• [Assigned task]:
Please write out exactly the lines of the data below from the line holding "forall g product2" through the line holding "Definition stays_out (id", and leave out the rest.

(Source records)
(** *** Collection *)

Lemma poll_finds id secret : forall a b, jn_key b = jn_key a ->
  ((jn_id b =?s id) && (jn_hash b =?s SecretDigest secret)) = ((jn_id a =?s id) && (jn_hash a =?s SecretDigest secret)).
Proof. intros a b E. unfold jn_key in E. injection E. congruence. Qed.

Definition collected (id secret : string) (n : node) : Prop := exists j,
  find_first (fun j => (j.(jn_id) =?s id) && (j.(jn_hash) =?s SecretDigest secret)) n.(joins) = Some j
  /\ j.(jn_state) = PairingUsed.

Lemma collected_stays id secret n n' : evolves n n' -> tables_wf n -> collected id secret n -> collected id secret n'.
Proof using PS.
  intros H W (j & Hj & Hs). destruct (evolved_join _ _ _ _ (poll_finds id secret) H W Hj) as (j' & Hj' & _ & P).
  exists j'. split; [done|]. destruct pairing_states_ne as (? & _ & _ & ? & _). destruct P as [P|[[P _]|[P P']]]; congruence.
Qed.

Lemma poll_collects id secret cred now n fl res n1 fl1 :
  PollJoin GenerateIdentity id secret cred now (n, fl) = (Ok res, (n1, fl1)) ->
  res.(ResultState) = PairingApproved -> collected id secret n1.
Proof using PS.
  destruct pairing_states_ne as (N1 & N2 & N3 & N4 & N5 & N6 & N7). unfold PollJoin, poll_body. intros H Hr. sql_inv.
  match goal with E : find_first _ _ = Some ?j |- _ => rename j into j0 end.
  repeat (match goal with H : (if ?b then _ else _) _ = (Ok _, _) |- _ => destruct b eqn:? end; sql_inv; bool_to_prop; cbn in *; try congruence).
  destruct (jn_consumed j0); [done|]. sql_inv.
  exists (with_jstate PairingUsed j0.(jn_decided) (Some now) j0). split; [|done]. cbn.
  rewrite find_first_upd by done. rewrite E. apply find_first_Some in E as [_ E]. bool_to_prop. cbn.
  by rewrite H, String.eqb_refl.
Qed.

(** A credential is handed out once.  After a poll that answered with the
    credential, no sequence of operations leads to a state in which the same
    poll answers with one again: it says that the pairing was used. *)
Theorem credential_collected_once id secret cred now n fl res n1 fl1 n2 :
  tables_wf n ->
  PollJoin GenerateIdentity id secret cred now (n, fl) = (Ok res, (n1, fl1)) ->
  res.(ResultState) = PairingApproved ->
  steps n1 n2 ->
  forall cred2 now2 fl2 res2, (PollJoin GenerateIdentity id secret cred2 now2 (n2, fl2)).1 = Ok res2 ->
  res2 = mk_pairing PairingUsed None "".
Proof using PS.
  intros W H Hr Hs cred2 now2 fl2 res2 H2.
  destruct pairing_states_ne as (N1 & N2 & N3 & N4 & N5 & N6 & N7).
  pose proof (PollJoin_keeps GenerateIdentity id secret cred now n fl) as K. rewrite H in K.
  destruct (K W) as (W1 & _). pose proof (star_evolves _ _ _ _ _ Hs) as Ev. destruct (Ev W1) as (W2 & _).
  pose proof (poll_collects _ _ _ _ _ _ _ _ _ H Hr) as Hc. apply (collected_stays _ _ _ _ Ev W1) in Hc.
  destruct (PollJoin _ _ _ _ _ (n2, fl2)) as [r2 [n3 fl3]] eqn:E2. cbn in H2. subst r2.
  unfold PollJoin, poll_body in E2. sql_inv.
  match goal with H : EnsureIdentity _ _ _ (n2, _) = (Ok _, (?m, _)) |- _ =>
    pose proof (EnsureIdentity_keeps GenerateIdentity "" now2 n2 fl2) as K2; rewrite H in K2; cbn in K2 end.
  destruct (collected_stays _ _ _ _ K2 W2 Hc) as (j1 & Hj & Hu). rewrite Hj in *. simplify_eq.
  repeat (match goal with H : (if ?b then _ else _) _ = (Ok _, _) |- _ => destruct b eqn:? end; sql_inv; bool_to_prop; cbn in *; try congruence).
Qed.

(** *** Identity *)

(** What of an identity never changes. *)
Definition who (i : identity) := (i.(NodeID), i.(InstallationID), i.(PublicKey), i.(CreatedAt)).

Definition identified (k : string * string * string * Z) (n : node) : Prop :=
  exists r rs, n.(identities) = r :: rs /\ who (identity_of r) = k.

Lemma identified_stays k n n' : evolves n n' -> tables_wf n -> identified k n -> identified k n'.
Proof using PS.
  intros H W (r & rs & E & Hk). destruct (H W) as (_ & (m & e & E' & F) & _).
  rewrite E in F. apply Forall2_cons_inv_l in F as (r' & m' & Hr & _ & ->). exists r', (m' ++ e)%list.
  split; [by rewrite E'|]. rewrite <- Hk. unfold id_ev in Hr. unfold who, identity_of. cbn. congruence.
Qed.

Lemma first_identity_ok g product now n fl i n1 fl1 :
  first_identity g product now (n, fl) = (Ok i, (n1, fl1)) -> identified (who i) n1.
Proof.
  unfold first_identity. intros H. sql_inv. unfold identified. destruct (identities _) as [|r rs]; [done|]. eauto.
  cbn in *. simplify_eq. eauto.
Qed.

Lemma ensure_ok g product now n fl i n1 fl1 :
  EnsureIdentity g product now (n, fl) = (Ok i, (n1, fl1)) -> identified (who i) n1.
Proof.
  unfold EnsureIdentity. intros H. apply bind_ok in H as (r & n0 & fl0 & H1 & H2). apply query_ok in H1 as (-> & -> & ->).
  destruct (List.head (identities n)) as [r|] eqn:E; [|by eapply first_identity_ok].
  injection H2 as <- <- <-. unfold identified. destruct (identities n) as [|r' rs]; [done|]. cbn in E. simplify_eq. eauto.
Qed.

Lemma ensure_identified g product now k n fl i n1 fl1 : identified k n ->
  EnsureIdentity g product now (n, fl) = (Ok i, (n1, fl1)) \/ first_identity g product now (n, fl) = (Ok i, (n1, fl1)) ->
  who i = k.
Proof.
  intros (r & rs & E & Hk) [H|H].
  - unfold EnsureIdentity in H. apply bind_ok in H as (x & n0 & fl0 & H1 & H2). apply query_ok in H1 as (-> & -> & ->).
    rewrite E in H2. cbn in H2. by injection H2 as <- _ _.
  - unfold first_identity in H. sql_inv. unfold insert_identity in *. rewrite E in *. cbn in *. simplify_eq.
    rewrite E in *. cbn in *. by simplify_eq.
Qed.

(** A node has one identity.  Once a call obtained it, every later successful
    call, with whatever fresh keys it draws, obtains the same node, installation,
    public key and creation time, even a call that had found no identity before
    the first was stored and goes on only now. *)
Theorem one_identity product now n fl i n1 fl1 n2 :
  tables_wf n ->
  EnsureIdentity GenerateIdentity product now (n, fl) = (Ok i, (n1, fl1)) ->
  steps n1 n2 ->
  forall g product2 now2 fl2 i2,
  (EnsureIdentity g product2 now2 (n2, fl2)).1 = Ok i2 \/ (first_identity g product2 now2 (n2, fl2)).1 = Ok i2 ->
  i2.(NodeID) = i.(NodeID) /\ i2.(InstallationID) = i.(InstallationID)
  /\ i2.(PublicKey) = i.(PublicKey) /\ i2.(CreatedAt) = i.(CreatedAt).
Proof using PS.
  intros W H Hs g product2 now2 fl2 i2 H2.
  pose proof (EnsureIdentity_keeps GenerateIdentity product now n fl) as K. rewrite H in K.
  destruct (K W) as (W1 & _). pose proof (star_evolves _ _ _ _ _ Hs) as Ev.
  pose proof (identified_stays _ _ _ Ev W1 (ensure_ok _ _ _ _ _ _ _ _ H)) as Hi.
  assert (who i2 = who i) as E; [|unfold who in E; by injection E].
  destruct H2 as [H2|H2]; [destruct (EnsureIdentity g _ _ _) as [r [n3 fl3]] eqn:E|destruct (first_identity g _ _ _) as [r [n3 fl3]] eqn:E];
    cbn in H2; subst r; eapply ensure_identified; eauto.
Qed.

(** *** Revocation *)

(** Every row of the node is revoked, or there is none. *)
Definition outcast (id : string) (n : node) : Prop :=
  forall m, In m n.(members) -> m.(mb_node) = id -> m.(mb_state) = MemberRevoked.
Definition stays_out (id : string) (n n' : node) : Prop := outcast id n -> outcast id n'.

* * *

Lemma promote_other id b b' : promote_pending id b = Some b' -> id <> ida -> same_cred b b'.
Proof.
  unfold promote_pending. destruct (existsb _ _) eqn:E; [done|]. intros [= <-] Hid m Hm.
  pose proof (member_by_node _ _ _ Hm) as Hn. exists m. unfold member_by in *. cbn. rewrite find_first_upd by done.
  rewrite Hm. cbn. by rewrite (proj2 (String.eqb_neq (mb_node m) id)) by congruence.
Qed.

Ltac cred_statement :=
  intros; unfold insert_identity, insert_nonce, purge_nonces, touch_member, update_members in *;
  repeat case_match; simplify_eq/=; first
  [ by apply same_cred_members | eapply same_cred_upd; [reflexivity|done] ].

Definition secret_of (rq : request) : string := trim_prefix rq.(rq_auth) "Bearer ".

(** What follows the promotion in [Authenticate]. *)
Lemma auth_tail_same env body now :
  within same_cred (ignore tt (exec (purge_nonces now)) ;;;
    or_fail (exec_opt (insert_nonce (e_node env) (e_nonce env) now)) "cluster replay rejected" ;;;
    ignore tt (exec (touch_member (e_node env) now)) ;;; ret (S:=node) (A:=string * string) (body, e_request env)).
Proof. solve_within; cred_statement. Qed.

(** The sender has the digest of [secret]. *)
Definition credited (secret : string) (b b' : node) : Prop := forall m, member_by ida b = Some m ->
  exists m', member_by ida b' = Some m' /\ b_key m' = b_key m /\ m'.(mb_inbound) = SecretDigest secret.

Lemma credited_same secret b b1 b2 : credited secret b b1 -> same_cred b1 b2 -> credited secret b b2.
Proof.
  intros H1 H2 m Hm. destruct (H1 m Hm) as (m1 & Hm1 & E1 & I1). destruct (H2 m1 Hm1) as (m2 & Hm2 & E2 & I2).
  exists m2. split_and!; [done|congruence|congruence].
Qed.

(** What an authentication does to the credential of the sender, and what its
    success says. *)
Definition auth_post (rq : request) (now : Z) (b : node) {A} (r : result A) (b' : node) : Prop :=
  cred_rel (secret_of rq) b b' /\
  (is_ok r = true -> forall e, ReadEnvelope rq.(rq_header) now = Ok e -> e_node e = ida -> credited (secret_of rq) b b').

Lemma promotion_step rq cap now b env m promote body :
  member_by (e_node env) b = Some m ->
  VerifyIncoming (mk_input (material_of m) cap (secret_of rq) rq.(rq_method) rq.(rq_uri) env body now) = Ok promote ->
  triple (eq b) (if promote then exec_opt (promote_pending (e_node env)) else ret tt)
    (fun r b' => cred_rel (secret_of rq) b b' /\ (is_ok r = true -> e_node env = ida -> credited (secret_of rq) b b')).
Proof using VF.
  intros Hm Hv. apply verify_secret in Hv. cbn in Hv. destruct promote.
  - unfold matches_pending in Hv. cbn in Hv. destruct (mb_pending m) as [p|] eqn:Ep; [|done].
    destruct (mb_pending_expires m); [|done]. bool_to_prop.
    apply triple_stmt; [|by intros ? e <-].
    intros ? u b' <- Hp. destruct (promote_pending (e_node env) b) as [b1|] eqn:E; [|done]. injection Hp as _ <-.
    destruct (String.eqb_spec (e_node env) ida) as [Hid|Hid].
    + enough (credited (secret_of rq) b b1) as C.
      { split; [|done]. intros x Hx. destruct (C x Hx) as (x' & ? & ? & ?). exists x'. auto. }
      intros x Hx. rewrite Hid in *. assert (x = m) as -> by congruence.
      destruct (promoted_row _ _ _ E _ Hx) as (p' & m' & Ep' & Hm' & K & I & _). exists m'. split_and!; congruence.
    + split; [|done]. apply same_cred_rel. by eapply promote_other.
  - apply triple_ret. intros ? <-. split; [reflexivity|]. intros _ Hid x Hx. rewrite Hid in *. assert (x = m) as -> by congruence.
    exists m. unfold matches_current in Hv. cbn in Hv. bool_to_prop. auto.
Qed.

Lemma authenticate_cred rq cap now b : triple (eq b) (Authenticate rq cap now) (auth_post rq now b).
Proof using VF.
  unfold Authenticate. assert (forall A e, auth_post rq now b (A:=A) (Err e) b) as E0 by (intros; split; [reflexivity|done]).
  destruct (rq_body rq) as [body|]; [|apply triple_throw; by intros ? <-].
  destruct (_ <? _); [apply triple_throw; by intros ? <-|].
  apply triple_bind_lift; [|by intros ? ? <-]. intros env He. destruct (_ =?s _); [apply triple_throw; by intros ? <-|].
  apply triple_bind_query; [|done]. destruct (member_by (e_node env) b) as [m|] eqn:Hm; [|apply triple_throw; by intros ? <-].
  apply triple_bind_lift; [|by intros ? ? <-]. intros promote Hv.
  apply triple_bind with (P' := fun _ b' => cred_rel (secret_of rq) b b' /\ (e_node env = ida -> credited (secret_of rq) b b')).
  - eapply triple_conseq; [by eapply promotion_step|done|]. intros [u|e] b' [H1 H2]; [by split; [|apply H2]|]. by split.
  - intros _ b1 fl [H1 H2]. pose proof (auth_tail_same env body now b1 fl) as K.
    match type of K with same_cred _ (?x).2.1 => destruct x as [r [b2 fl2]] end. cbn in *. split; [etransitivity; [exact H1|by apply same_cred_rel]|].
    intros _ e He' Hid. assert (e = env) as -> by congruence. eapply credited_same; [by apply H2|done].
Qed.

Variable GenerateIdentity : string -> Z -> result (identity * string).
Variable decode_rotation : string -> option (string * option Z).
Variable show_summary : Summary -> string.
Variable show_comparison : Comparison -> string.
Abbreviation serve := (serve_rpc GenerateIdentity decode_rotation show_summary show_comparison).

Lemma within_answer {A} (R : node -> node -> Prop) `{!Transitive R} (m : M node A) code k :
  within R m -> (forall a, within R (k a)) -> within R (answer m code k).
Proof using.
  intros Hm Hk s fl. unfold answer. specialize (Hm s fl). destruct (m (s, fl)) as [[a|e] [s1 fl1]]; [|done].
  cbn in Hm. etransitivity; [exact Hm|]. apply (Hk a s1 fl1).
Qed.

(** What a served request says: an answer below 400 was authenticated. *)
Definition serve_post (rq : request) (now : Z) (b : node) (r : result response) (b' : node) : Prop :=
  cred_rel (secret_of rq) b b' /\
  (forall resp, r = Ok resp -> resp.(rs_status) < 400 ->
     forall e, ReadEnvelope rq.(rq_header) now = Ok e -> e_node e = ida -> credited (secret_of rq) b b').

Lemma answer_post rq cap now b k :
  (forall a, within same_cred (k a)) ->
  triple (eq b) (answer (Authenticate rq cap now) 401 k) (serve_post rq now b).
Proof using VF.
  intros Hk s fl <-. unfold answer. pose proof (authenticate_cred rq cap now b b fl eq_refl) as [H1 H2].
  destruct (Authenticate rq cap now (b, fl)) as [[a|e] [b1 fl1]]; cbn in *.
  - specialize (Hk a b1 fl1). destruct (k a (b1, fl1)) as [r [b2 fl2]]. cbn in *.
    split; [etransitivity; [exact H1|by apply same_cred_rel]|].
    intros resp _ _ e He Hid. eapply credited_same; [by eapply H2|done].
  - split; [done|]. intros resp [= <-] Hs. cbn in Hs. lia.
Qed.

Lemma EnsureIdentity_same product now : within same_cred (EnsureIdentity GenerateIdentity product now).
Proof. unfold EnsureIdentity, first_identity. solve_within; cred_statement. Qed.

==

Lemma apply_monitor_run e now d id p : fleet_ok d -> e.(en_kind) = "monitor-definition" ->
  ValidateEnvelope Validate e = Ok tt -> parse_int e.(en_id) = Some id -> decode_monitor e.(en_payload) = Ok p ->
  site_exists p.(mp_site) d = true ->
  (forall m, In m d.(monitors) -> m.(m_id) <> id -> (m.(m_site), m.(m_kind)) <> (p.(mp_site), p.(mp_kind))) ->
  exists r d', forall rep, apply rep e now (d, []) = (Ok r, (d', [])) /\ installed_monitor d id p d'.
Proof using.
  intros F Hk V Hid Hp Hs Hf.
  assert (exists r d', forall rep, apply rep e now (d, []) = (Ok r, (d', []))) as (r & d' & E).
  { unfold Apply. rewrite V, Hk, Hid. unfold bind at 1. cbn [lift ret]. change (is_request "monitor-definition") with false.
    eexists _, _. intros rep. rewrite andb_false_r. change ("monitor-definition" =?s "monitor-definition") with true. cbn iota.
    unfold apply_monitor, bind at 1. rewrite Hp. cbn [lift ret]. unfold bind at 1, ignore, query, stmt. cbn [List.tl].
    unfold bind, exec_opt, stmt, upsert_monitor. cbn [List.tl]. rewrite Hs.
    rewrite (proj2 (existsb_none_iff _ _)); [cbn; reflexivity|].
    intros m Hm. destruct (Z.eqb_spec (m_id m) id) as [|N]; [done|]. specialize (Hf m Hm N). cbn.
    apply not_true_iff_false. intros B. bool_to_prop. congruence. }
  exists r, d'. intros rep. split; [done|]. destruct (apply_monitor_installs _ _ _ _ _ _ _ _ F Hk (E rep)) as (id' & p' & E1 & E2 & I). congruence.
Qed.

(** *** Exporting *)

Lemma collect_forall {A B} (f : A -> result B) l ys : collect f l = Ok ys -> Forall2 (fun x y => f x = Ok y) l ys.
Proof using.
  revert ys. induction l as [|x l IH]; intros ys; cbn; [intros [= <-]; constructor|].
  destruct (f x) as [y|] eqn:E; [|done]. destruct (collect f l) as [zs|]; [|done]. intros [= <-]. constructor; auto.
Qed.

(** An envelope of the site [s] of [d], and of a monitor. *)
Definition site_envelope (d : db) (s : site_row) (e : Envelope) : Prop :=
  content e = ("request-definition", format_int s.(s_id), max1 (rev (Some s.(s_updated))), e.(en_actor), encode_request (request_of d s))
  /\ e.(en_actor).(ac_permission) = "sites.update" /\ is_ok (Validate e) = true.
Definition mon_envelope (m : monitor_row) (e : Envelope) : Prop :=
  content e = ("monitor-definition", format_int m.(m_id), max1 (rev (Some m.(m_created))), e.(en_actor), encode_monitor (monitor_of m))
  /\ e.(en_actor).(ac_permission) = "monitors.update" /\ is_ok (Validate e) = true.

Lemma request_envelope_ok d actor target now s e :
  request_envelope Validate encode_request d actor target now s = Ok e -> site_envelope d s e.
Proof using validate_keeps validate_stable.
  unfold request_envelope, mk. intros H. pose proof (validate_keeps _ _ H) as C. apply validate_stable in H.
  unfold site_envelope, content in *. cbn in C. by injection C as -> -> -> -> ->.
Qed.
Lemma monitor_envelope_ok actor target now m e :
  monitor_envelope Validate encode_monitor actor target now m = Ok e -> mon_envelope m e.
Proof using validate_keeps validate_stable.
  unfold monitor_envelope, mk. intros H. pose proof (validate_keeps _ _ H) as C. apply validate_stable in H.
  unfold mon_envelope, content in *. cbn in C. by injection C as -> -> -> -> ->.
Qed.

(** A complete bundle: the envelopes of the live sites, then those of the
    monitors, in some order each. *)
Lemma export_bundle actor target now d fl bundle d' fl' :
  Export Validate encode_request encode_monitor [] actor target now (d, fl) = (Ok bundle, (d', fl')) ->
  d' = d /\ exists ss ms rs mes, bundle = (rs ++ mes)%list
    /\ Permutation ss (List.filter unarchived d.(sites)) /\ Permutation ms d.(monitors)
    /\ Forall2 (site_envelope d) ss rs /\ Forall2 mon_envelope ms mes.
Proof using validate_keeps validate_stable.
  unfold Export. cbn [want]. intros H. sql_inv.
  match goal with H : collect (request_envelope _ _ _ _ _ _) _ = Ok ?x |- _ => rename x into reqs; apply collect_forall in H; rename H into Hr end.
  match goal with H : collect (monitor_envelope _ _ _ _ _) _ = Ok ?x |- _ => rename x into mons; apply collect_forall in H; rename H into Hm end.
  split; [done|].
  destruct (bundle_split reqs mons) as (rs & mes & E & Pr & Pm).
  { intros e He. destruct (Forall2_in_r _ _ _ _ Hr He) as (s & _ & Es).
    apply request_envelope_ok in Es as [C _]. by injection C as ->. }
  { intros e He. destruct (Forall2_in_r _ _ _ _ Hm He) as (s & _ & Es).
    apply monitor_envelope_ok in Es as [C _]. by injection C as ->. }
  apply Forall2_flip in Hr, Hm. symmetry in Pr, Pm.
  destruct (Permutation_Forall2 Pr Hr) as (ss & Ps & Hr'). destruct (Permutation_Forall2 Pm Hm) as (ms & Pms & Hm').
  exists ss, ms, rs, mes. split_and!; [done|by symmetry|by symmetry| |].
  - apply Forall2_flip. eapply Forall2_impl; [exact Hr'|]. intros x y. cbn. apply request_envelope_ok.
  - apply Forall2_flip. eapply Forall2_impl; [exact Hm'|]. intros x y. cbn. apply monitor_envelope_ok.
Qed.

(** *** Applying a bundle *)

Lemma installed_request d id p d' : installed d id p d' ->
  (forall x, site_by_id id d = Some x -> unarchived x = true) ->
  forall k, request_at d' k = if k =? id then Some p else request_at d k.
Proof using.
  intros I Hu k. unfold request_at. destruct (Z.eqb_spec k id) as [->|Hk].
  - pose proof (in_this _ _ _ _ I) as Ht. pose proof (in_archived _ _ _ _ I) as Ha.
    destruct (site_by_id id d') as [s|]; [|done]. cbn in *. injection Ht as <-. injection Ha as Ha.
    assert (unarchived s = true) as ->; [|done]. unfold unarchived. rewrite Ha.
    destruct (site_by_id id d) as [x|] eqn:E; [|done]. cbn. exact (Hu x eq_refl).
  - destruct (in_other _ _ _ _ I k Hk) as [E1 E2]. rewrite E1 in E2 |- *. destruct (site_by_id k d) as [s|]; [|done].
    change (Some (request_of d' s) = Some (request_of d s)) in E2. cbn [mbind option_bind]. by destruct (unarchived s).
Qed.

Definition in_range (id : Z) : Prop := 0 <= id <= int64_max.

• [Result of the exercise]:
  forall g product2 now2 fl2 i2,
  (EnsureIdentity g product2 now2 (n2, fl2)).1 = Ok i2 \/ (first_identity g product2 now2 (n2, fl2)).1 = Ok i2 ->
  i2.(NodeID) = i.(NodeID) /\ i2.(InstallationID) = i.(InstallationID)
  /\ i2.(PublicKey) = i.(PublicKey) /\ i2.(CreatedAt) = i.(CreatedAt).
Proof using PS.
  intros W H Hs g product2 now2 fl2 i2 H2.
  pose proof (EnsureIdentity_keeps GenerateIdentity product now n fl) as K. rewrite H in K.
  destruct (K W) as (W1 & _). pose proof (star_evolves _ _ _ _ _ Hs) as Ev.
  pose proof (identified_stays _ _ _ Ev W1 (ensure_ok _ _ _ _ _ _ _ _ H)) as Hi.
  assert (who i2 = who i) as E; [|unfold who in E; by injection E].
  destruct H2 as [H2|H2]; [destruct (EnsureIdentity g _ _ _) as [r [n3 fl3]] eqn:E|destruct (first_identity g _ _ _) as [r [n3 fl3]] eqn:E];
    cbn in H2; subst r; eapply ensure_identified; eauto.
Qed.

(** *** Revocation *)

(** Every row of the node is revoked, or there is none. *)
Definition outcast (id : string) (n : node) : Prop :=
  forall m, In m n.(members) -> m.(mb_node) = id -> m.(mb_state) = MemberRevoked.
Definition stays_out (id : string) (n n' : node) : Prop := outcast id n -> outcast id n'.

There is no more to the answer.